* AIM OF THE EXERCISE *
Search the entries below for "Keyspace". Report each line where it occurs.

Stored records
(* ===== verification/ZSetCommands.v ===== *)
(** * ZSetCommands: the commands on sorted sets

    [src/server/commands/zset_commands.cpp]: additions with their conditions,
    increments, ranks, the ZRANGE family with its option grammar, removals by
    rank, score and member range, pops, random members, and their refinement of
    operations on lists ordered by score and member. The set algebra on sorted
    sets is in [ZSetAlgebra.v]. *)

From Stdlib Require Import ZArith Lia.
Set Warnings "-register-all".
From stdpp Require Import base list numbers gmap option strings.
From S2P Require Import Prelude Encoding Order Double Strtod Dtoa SkipList Strings Listpack MapSpec Dict HashValue ZSetValue SetValue ListValue Db Object Reply Notify CommandTable Command Keyspace StringCommands HashCommands SetCommands.
Import Command Keyspace.Keyspace.

Module ZSetCommands.

Abbreviation entries := (list (bytes * Z)).
Abbreviation parsed := StringCommands.parsed.
Abbreviation Parsed := StringCommands.Parsed.
Abbreviation Refused := StringCommands.Refused.
Abbreviation is_token t name := (equalsIgnoreCase t (str name)).

(** ** Parsing *)

(** [strtod] reads the C string, which ends at the first zero byte. *)
Definition parseScore (s : bytes) : option Z :=
  if existsb (fun w => s =b? str w) ["inf"; "+inf"; "infinity"; "+infinity"]%string then Some Double.infinity
  else if existsb (fun w => s =b? str w) ["-inf"; "-infinity"]%string then Some Double.neg_infinity
  else
    let c_str := fst (Strtod.span (fun c => negb (c =? 0)) s) in
    let '(d, rest) := Strtod.parse c_str in
    if (length rest =? length c_str)%nat || negb (length rest =? 0)%nat || Double.isnan d then None else Some d.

* EXERCISE ANSWER *
From S2P Require Import Prelude Encoding Order Double Strtod Dtoa SkipList Strings Listpack MapSpec Dict HashValue ZSetValue SetValue ListValue Db Object Reply Notify CommandTable Command Keyspace StringCommands HashCommands SetCommands.
Import Command Keyspace.Keyspace.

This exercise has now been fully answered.